Wednesday, May 02, 2007

When Did You First Realize You Were A Girl? (or Boy?)

There's an interesting conversation going on at Jed's about gender identity.

He actually asks *how* you know you're a girl/boy, but I'm also quite interested in when?

When did you know?

11 comments so far. What are your thoughts?

the only daughter said...

i was probably 3 or 4--my first recollections go back at least that far. as i am a younger sister to a boy child--he made it very clear that i was a girl, i.e. inferior from very early did most of my male cousins. the inferior/girl message continued when i started school at 4.

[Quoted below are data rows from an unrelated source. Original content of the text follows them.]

Lemma entered_snoc h x : entered_and_not_left (h ++ [x]) <->
  (3 <= late_run (h ++ [x]))%nat \/
  entered_and_not_left h /\ (quiet_run (h ++ [x]) < 16)%nat.
Proof.
  split.
  - intros (old & a & b & c & recent & E & Ha & Hb & Hc & Hq). destruct recent as [|y recent _] using rev_ind.
    { left. apply late_run_three. exists old, a, b, c. auto. }
    right. assert (E' : (old ++ [a; b; c] ++ recent) ++ [y] = h ++ [x]) by (rewrite E, <- !app_assoc; reflexivity).
    apply app_inj_tail in E' as [<- <-]. split.
    + exists old, a, b, c, recent. split; [reflexivity|]. repeat split; try assumption.
      intros p Hp. apply Hq. apply prefix_app_r. assumption.
    + replace ((old ++ [a; b; c] ++ recent) ++ [y]) with ((old ++ [a; b]) ++ [c] ++ (recent ++ [y]))
        by (rewrite <- !app_assoc; reflexivity).
      rewrite quiet_run_after by assumption. apply Hq. reflexivity.
  - intros [Hl|[(old & a & b & c & recent & -> & Ha & Hb & Hc & Hq) Hx]].
    + apply late_run_three in Hl as (old & a & b & c & E & Ha & Hb & Hc). exists old, a, b, c, [].
      rewrite E, app_nil_r. repeat split; try assumption. intros p Hp. apply prefix_nil_inv in Hp as ->.
      unfold quiet_run. simpl. lia.
    + exists old, a, b, c, (recent ++ [x]). split; [rewrite <- !app_assoc; reflexivity|]. repeat split; try assumption.
      intros p Hp. destruct Hp as [k Hk]. destruct k as [|y k _] using rev_ind.
      * rewrite app_nil_r in Hk. subst p.
        replace ((old ++ [a; b; c] ++ recent) ++ [x]) with ((old ++ [a; b]) ++ [c] ++ (recent ++ [x])) in Hx
          by (rewrite <- !app_assoc; reflexivity). rewrite quiet_run_after in Hx by assumption. exact Hx.
      * rewrite app_assoc in Hk. apply app_inj_tail in Hk as [Hk _]. apply Hq. exists k. assumption.
Qed.
End WakeMonitor.

(** The wake monitor's hysteresis.  After any history of wake-up delays, the
    timers are reported as coarse exactly when at some point three wake-ups in
    a row were more than 1 ms late and since then there have never been
    sixteen wake-ups within 250 us without a late one in between; the
    saturating streak counters lose nothing. *)
Theorem wake_monitor_hysteresis h :
  TimerWakeMonitor.coarse (WakeMonitor.run h) = true <-> WakeMonitor.entered_and_not_left h.
Proof.
  induction h as [|x h IH] using rev_ind.
  { split; [discriminate|]. intros (old & a & b & c & recent & E & _). destruct old; discriminate. }
  rewrite WakeMonitor.entered_snoc, <- IH.
  destruct (WakeMonitor.streaks h) as [L P].
  pose proof (WakeMonitor.run_snoc h x) as R. pose proof (WakeMonitor.late_run_snoc h x) as LR.
  pose proof (WakeMonitor.quiet_run_snoc h x) as QR. rewrite R, LR, QR.
  unfold TimerWakeMonitor.observe. rewrite L, P.
  unfold TimerWakeMonitor.late_streak_to_enter, TimerWakeMonitor.punctual_streak_to_leave.
  fold (WakeMonitor.late x) (WakeMonitor.punctual x).
  set (l := WakeMonitor.late_run h). set (q := WakeMonitor.quiet_run h).
  destruct (WakeMonitor.late x); [|destruct (WakeMonitor.punctual x)]; cbn [TimerWakeMonitor.coarse].
  - destruct (Nat.ltb_spec (Nat.min 3 l) 3);
      match goal with |- context [(3 <=? ?n)%nat] => destruct (Nat.leb_spec 3 n) end; intuition lia.
  - destruct (Nat.ltb_spec (Nat.min 16 q) 16);
      match goal with |- context [(16 <=? ?n)%nat] => destruct (Nat.leb_spec 16 n) end; intuition (try discriminate; try lia).
  - enough (TimerWakeMonitor.coarse (WakeMonitor.run h) = true -> (q < 16)%nat) by (intuition lia).
    intros Hc. apply IH in Hc. apply WakeMonitor.entered_quiet. exact Hc.
Qed.
(** * akaoio/dashboard: storage adapters and the Workrooms engine

    A shallow embedding of the persistence layer (the adapter registry, the
    snapshot adapter [LocalAdapter], the subscription bookkeeping of
    [BaseMemoryAdapter], [ComposerAdapter], [LocalAdapter] and [AirAdapter])
    and of the collaboration engine [WorkroomsService], followed by the
    properties proved of them.

    Conventions of the embedding.
    - A JavaScript [Map] is an insertion-ordered association list ([JsMap]):
      iteration order is observable in the source ([pathToObject],
      [getUserRooms], [healthCheck]).
    - A plain object used as a dictionary ([Record<string, T>]) is a finite
      map; property names are ordinary names (not [__proto__] and the like).
      The object that [pathToObject] builds is walked with [in] and
      assignment and then enumerated, so there the names inherited from
      [Object.prototype] and the order of the properties (array indices
      first, in ascending order) are modelled ([JsObject]).
    - JSON-representable values are the inductive type [json]; numbers are
      integers, and the fields of a [JObj] are listed in the order in which
      the object enumerates them. [JSON.parse] after [JSON.stringify] is the
      identity on them, so a JSON file is modelled by the document it
      holds.
    - [Date.now()] and [uuid()] read an oracle indexed by the number of calls
      made so far; the engine state counts the calls.
    - An [async] method runs to completion, except where a definition
      says otherwise ([save_begin] and [save_end] are the two halves of
      [LocalAdapter.save], before and after its awaits). A thrown error (a
      rejected promise) is the [Thrown] outcome, and the state reached
      before the throw is kept, as in the source. *)

From Stdlib Require Import ZArith String Ascii List Bool Lia Sorted Permutation.
From stdpp Require Import base decidable option list strings pretty gmap.
Import ListNotations.

Local Open Scope Z_scope.
Local Open Scope string_scope.
Local Open Scope list_scope.

Set Warnings "-register-all,-clear-no-such-hyp".

(** ** JavaScript [Map<string, V>] *)

Module JsMap.

Section Ops.
Context {V : Type}.

Definition t : Type := list (string * V).

Definition empty : t := [].

(** [Map.prototype.get]; [None] is [undefined]. *)
Fixpoint get (k : string) (m : t) : option V :=
  match m with
  | [] => None
  | (k', v) :: m' => if decide (k' = k) then Some v else get k m'
  end.

(** [Map.prototype.has] *)
Definition has (k : string) (m : t) : bool :=
  match get k m with Some _ => true | None => false end.

(** [Map.prototype.set]: an existing key keeps its position. *)
Fixpoint set (k : string) (v : V) (m : t) : t :=
  match m with
  | [] => [(k, v)]
  | (k', v') :: m' =>
      if decide (k' = k) then (k, v) :: m' else (k', v') :: set k v m'
  end.

(** [Map.prototype.delete] *)
Fixpoint delete (k : string) (m : t) : t :=
  match m with
  | [] => []
  | (k', v') :: m' =>
      if decide (k' = k) then delete k m' else (k', v') :: delete k m'
  end.

(** [Array.from(map.keys())] and [Array.from(map.values())] *)
Definition keys (m : t) : list string := map fst m.
Definition values (m : t) : list V := map snd m.

Definition size (m : t) : nat := length m.

End Ops.

Arguments t : clear implicits.

End JsMap.

(** ** JavaScript objects used as dictionaries *)

Module JsObject.

(** The properties of [Object.prototype]: [name in obj] is true of them for
    every plain object, also one that does not own them. *)
Definition Object_prototype : list string :=
  ["constructor"; "__proto__"; "__defineGetter__"; "__defineSetter__";
   "__lookupGetter__"; "__lookupSetter__"; "hasOwnProperty"; "isPrototypeOf";
   "propertyIsEnumerable"; "toLocaleString"; "toString"; "valueOf"].

Definition inherited (name : string) : bool :=
  bool_decide (name ∈ Object_prototype).
(** * communex.cli._common: session context, record normalisation, tables

    A shallow embedding of [src/communex/cli/_common.py].

    - Python values are trees ([value]); a [dict] is an association list in
      insertion order, with the dictionary operations written over it.
    - The records handed to [transform_module_into] are mutable objects: they
      live in a [heap] and are passed by reference, so that [mod.copy()] and
      the item assignments that follow it can be told apart from writes to
      the caller's objects.
    - Exceptions are values of [exn]; fallible code returns [result].
    - The collaborators that are imported from other modules
      ([from_nano], [from_horus], [get_node_url], [CommuneClient]) and the
      float arithmetic of the interpreter are parameters: the classes
      [Numerics] and [NodeService].
    - Nested values are trees.  [transform_module_into] and
      [print_module_info] write to the top-level items of a record only;
      [tranform_network_params] writes into a nested dictionary, which is
      modelled as seen through the record it is given. *)

From Stdlib Require Import ZArith List String Ascii Bool Lia Arith.
From Stdlib Require Import DecimalString.
Import ListNotations.

Local Open Scope string_scope.
Local Open Scope Z_scope.
Local Open Scope list_scope.

(** ** Python values and exceptions *)

(** A float is kept as the 64-bit pattern of its IEEE-754 binary64 datum. *)
#[warnings="-register-all"]
Inductive value : Type :=
| VNone
| VBool (b : bool)
| VInt (n : Z)
| VFloat (bits : Z)
| VStr (s : string)
| VList (items : list value)
| VDict (items : list (string * value)).

Definition dict : Type := list (string * value).

(** The exceptions the module raises or lets through.  [BaseExc] stands for
    the exceptions that do not derive from [Exception] (KeyboardInterrupt,
    SystemExit): an [except Exception] clause does not catch them. *)
Inductive exn : Type :=
| KeyError (key : string)
| TypeError (msg : string)
| ValueError (msg : string)
| ConnectionError (msg : string)
| OtherExc (name : string)
| BaseExc (name : string).

Definition is_Exception (e : exn) : bool :=
  match e with
  | BaseExc _ => false
  | _ => true
  end.

Inductive result (A : Type) : Type :=
| Ok (a : A)
| Err (e : exn).

Arguments Ok {A} a.
Arguments Err {A} e.

(** [value is None] *)
Definition is_none (v : value) : bool :=
  match v with
  | VNone => true
  | _ => false
  end.

(** ** Dictionaries *)

Module Dict.

(** [d.get(k)], as an option: [None] when the key is missing. *)
Fixpoint lookup (k : string) (d : dict) : option value :=
  match d with
  | [] => None
  | (k', v) :: rest => if String.eqb k k' then Some v else lookup k rest
  end.

(** [k in d] *)
Definition mem (k : string) (d : dict) : bool :=
  match lookup k d with
  | Some _ => true
  | None => false
  end.

(** [d[k] = v]: an existing key keeps its position, a new key goes last. *)
Fixpoint set (k : string) (v : value) (d : dict) : dict :=
  match d with
  | [] => [(k, v)]
  | (k', v') :: rest =>
      if String.eqb k k' then (k', v) :: rest else (k', v') :: set k v rest
  end.

(** The entries left by [del d[k]] when the key is there. *)
Definition remove (k : string) (d : dict) : dict :=
  filter (fun kv => negb (String.eqb k (fst kv))) d.

(** [d.get(k)]: Python's default is [None]. *)
Definition get (k : string) (d : dict) : value :=
  match lookup k d with
  | Some v => v
  | None => VNone
  end.

(** [d[k]] *)
Definition getitem (k : string) (d : dict) : result value :=
  match lookup k d with
  | Some v => Ok v
  | None => Err (KeyError k)
  end.

(** [del d[k]] *)
Definition delitem (k : string) (d : dict) : result dict :=
  if mem k d then Ok (remove k d) else Err (KeyError k).

Definition keys (d : dict) : list string := map fst d.
Definition values (d : dict) : list value := map snd d.

End Dict.

(** ** [remove_none_values] (lines 306-319) *)

(** The loop of lines 312-318 over [data.items()], with [cleaned] the
    dictionary built so far and [rec] the recursive call of line 314.  The
    test of line 315 compares a dictionary with [None] and always passes. *)
Definition remove_none_loop (rec : value -> dict) :=
  fix loop (items : list (string * value)) (cleaned : dict) {struct items} : dict :=
    match items with
    | [] => cleaned
    | (key, val) :: rest =>
        match val with
        | VDict _ => loop rest (Dict.set key (VDict (rec val)) cleaned)
        | VNone => loop rest cleaned
        | _ => loop rest (Dict.set key val cleaned)
        end
    end.

Fixpoint remove_none_values_of (v : value) : dict :=
  match v with
  | VDict data => remove_none_loop remove_none_values_of data []
  | _ => []
  end.

Definition remove_none_values (data : dict) : dict :=
  remove_none_loop remove_none_values_of data [].

(** The value the loop stores for an entry that is not [None]. *)
Definition stored (v : value) : value :=
  match v with
  | VDict inner => VDict (remove_none_values inner)
  | _ => v
  end.

(** What one key of the result holds, read off the input: the specification
    of section 4.5 for a single key. *)
Definition cleaned_entry (o : option value) : option value :=
  match o with
  | None => None
  | Some VNone => None
  | Some (VDict inner) => Some (VDict (remove_none_values inner))
  | Some v => Some v
  end.

(** No key is bound to [None], at any depth of nested dictionaries.  A list
    is taken as it is: what it holds is not looked at. *)
Fixpoint none_free (v : value) : bool :=
  match v with
  | VDict items =>
      forallb (fun kv => negb (is_none (snd kv)) && none_free (snd kv)) items
  | _ => true
  end.

(** The keys are pairwise distinct. *)
Fixpoint distinct_keys (ks : list string) : bool :=
  match ks with
  | [] => true
  | k :: rest => negb (existsb (String.eqb k) rest) && distinct_keys rest
  end.

(** The same at every depth of nested dictionaries. *)
Fixpoint well_keyed (v : value) : bool :=
  match v with
  | VDict items =>
      distinct_keys (map fst items) && forallb (fun kv => well_keyed (snd kv)) items
  | _ => true
  end.

(** A value that may be stored under a key of a cleaned dictionary. *)
Definition clean (v : value) : Prop :=
  is_none v = false /\ none_free v = true /\ well_keyed v = true.

Definition clean_dict (d : dict) : Prop :=
  NoDup (Dict.keys d) /\ Forall (fun kv => clean (snd kv)) d.

(** There is no [None] anywhere in the value: not under a key, not in a
    list, at any depth. *)
Fixpoint null_free (v : value) : bool :=
  match v with
  | VNone => false
  | VList items => forallb null_free items
  | VDict items => forallb (fun kv => null_free (snd kv)) items
  | _ => true
  end.

(** The value holds no list, at any depth of nested dictionaries. *)
Fixpoint list_free (v : value) : bool :=
  match v with
  | VList _ => false
  | VDict items => forallb (fun kv => list_free (snd kv)) items
  | _ => true
  end.

(** ** [print_table_standardize] (lines 170-183) *)

(** The table handed to the console, as the calls made on it leave it:
    [add_column] appends a header, [add_row] appends a row of cells.  The
    cells are what the caller passes; [add_row] takes the cells that the
    console library can render and raises on any other. *)
Record Table (C : Type) : Type := mkTable {
  tbl_title : option string;
  tbl_columns : list string;
  tbl_rows : list (list C);
  tbl_caption : option string
}.

Arguments mkTable {C} _ _ _ _.
Arguments tbl_title {C} _.
Arguments tbl_columns {C} _.
Arguments tbl_rows {C} _.
Arguments tbl_caption {C} _.

(** The exception of [add_row] on a cell that cannot be rendered. *)
Definition not_renderable : exn := OtherExc "NotRenderableError".

(** A table, or the exception raised while it was built. *)
Definition rendered (C : Type) : Type := result (Table C).

Section Zip.
Variable A : Type.

(** The cells that the console library renders: text, and not an integer. *)
Variable renderable : A -> bool.

(** One [next()] on each iterator, in order: [None] as soon as one of
    them is exhausted. *)
Fixpoint heads (rows : list (list A)) : option (list A) :=
  match rows with
  | [] => Some []
  | [] :: _ => None
  | (x :: _) :: rest =>
      match heads rest with
      | Some r => Some (x :: r)
      | None => None
      end
  end.

Fixpoint zip_from (first : list A) (others : list (list A)) : list (list A) :=
  match first with
  | [] => []
  | x :: first' =>
      match heads others with
      | Some r => (x :: r) :: zip_from first' (map (@tl A) others)
      | None => []
      end
  end.

(** The comprehension of line 179: [zip] over the unpacked [rows], each
    tuple turned into a list; [zip()] of no iterable is empty. *)
Definition zip_star (rows : list (list A)) : list (list A) :=
  match rows with
  | [] => []
  | first :: others => zip_from first others
  end.

(** Lines 180-181: the rows are added one by one, and [add_row] raises on
    the first row with a cell that cannot be rendered. *)
Fixpoint add_rows (zipped_rows rows : list (list A)) : result (list (list A)) :=
  match zipped_rows with
  | [] => Ok rows
  | row :: rest =>
      if forallb renderable row
      then add_rows rest (rows ++ [row])
      else Err not_renderable
  end.

Definition print_table_standardize (result : list (string * list A)) : rendered A :=
  let columns := map fst result in
  let rows := map snd result in
  let zipped_rows := zip_star rows in
  match add_rows zipped_rows [] with
  | Ok added => Ok (mkTable None columns added None)
  | Err e => Err e
  end.

(** The cell of every sequence at index [i], when all of them have one. *)
Fixpoint cells_at (i : nat) (rows : list (list A)) : option (list A) :=
  match rows with
  | [] => Some []
  | col :: rest =>
      match nth_error col i, cells_at i rest with
      | Some x, Some r => Some (x :: r)
      | _, _ => None
      end
  end.
(** ** Correctness of a computation

    [wq F m Q s]: from [s], [m] returns in a state and with a result that
    satisfy [Q], or ends in a fault that [F] allows.  With no fault allowed this
    is total correctness, [wp]; with every fault allowed, partial correctness,
    [wlp]. *)
Definition wq {S A} (F : fault → Prop) (m : M S A) (Q : A → S → Prop) (s : S) : Prop :=
  match m s with Ok (a, s') => Q a s' | Fault f => F f end.

Abbreviation wp := (wq (λ _, False)).
Abbreviation wlp := (wq (λ _, True)).

Section wq_rules.
Context {S : Type}.
Implicit Types (s : S) (F G : fault → Prop).

Lemma wp_iff {A} (m : M S A) Q s :
  wp m Q s ↔ ∃ a s', m s = Ok (a, s') ∧ Q a s'.
Proof. unfold wq. destruct (m s) as [[a s']|e] eqn:E; naive_solver. Qed.
Lemma wlp_iff {A} (m : M S A) Q s :
  wlp m Q s ↔ ∀ a s', m s = Ok (a, s') → Q a s'.
Proof. unfold wq. destruct (m s) as [[a s']|e] eqn:E; naive_solver. Qed.
Lemma wq_run {A} F (m : M S A) Q s a s' : wq F m Q s → m s = Ok (a, s') → Q a s'.
Proof. unfold wq. by intros H E; rewrite E in H. Qed.

Lemma wq_fault {A} e (m : M S A) s : wq (λ e', e' = e) m (λ _ _, False) s → m s = Fault e.
Proof. unfold wq. by destruct (m s) as [[]|]; [|intros ->]. Qed.
Lemma wq_eq {A} F (m m' : M S A) Q s : m s = m' s → wq F m Q s → wq F m' Q s.
Proof. unfold wq. by intros ->. Qed.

i'm fairly certain i was educated as to the biological differences from an even earlier age...certainly by 3..toddling around in dresses and short socks, being told to keep my knees together & being careful about toilet seats, all helped to serve up the message...loud.. you're a girl!

Kameron Hurley said...

And see, it's funny, because I don't remember being particularly gendered in the "wear dresses and play nice!" way until I started kindergarten, when going to/getting ready for class became performance art.

La Gringa said...

I guess I stoppped being in denial about it when I was about nine. I kept waiting for MY penis. I was very jealous of my brother - the whole writing your name in the snow thing is very cool when you are a kid.

I do remember when i was five that my mother made me wear a dress and that it was the first time I was conscious of it being a "dress" - ie, gilry clothes. I was really pissed off about it, and refused to wear one again until I started Catholic School, when I didn't have a choice.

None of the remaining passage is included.